(** One [begin] and the [commit] that answers it, on a mutable value. *)
Lemma begin_commit_restores h v o c (m : ref → M Data ref) :
  wf h → values h !! v = Some o → contexts h !! mctx o = Some c →
  tokens h !! token c = Some true →
  (∀ h1, wf h1 → values h1 = values h → tokens h1 = tokens h →
         (∃ c1, contexts h1 !! mctx o = Some c1 ∧ token c1 = token c) →
         m v h1 = Ok v h1) →
  bind (begin v) (λ v1, bind (m v1) commit) h = Ok v h.
Proof.
  intros W Hv Hc Ht Hm. destruct (wf_context h _ c W Hc) as [_ Hge].
  destruct (decide (scope c = -1)) as [Hs|Hs].
  - rewrite (bind_Ok _ _ _ _ _ (begin_subordinate h v o c Hv Hc Ht Hs)).
    rewrite (bind_Ok _ _ _ _ _ (Hm h W eq_refl eq_refl (ex_intro _ c (conj Hc eq_refl)))).
    apply commit_subordinate with o c; [done..|lia].
  - assert (mctx o ≠ Frozen) by (eapply wf_mutable_not_Frozen; eauto).
    rewrite (bind_Ok _ _ _ _ _ (begin_primary h v o c W Hv Hc Ht Hs)).
    erewrite bind_Ok; cycle 1.
    { apply Hm; proj; [|done|done|].
      - apply wf_set_scope; try done. lia.
      - eexists. rewrite lookup_insert_eq. by split. }
    rewrite (commit_nested (mkHeap _ _ _) v o
               (mkMutationContext (token c) (scope c + 1))); proj.
    + replace (scope c + 1 - 1) with (scope c) by lia.
      rewrite insert_scope_back by done. by destruct h.
    + apply wf_set_scope; try done. lia.
    + done.
    + apply lookup_insert_eq.
    + lia.
Qed.

(** X9. Nested batches are balanced: on a mutable value, [n] calls of
    [begin] followed by [n] calls of [commit] return the value and put the
    heap back exactly as it was, whatever the depth it started at; the
    inner pairs never end the batch. *)
Theorem nested_restores (n : nat) h v o c :
  wf h → values h !! v = Some o → contexts h !! mctx o = Some c →
  tokens h !! token c = Some true →
  nested n v h = Ok v h.
Proof.
  revert h c. induction n as [|n IH]; intros h c W Hv Hc Ht; [done|].
  cbn [nested]. apply begin_commit_restores with o c; try done.
  intros h1 W1 V1 T1 (c1 & C1 & K1).
  apply IH with c1; [done|by rewrite V1|done|by rewrite K1, T1].
Qed.

(** What [selectContext] returns and leaves. *)
Lemma selectContext_result h pctx :
  wf h → validPreferred h pctx →
  ∃ (k : ref) h1 c1 (b : bool), selectContext pctx h = Ok k h1
    ∧ wf h1 ∧ values h1 = values h
    ∧ contexts h1 !! k = Some c1 ∧ tokens h1 !! token c1 = Some b
    ∧ preferredMutability h pctx b
    ∧ (∀ t x, tokens h !! t = Some x → tokens h1 !! t = Some x)
    ∧ (∀ k' c', contexts h !! k' = Some c' → contexts h1 !! k' = Some c').
Proof.
  intros W V.
  assert (F : ∃ (k : ref) h1 c1 (b : bool), ret Frozen h = Ok k h1
    ∧ wf h1 ∧ values h1 = values h
    ∧ contexts h1 !! k = Some c1 ∧ tokens h1 !! token c1 = Some b
    ∧ b = false
    ∧ (∀ t x, tokens h !! t = Some x → tokens h1 !! t = Some x)
    ∧ (∀ k' c', contexts h !! k' = Some c' → contexts h1 !! k' = Some c')).
  { exists Frozen, h, (mkMutationContext FrozenToken (-1)), false.
    splits; try done; [by apply wf_frozen_context|by apply wf_frozen_token]. }
  destruct pctx as [|[]|k|v]; cbn [selectContext preferredMutability]; try done.
  - eexists _, _, (mkMutationContext (fresh (dom (tokens h))) 0), true.
    split; [apply mutable_run|]. proj. rewrite !lookup_insert_eq.
    splits; try done; [by apply wf_mutable|..].
    + intros t x Ht. rewrite lookup_insert_ne; [done|].
      symmetry. by apply fresh_ne with x.
    + intros k' c' Hc'. rewrite lookup_insert_ne; [done|].
      symmetry. by apply fresh_ne with c'.
  - destruct V as [c Hc]. destruct (wf_context h k c W Hc) as [[b Hb] _].
    assert (E := isMutableContext_run h k c b Hc Hb).
    rewrite (bind_Ok _ _ _ _ _ E). destruct b.
    + exists k, h, c, true. by splits.
    + destruct F as (k0 & h1 & c1 & b & ? & ? & ? & ? & ? & -> & ? & ?).
      exists k0, h1, c1, false. by splits.
  - destruct V as [o Ho]. destruct (wf_lookup h v o W Ho) as (c & b & Hc & Ht & _).
    unfold getSubordinateContext.
    rewrite (bind_Ok _ _ _ _ _ (getMutationContext_run h v o Ho)).
    assert (I : isMutable v h = Ok b h) by by apply isMutable_run with o c.
    destruct (Z.le_gt_cases 0 (scope c)) as [Hs|Hs].
    + eexists _, _, (mkMutationContext (token c) (-1)), b.
      split; [by apply asSubordinateContext_primary|]. proj.
      rewrite lookup_insert_eq.
      splits; try done; [by apply wf_asSubordinate with (mctx o)|].
      intros k' c' Hc'. rewrite lookup_insert_ne; [done|].
      symmetry. by apply fresh_ne with c'.
    + exists (mctx o), h, c, b.
      split; [by apply asSubordinateContext_subordinate with c|]. by splits.
Qed.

═══

*What the exercise asks*
Which lines in the material above include the string "bool"? Pull them out.

*Result for this task*
  ∃ (k : ref) h1 c1 (b : bool), selectContext pctx h = Ok k h1
  assert (F : ∃ (k : ref) h1 c1 (b : bool), ret Frozen h = Ok k h1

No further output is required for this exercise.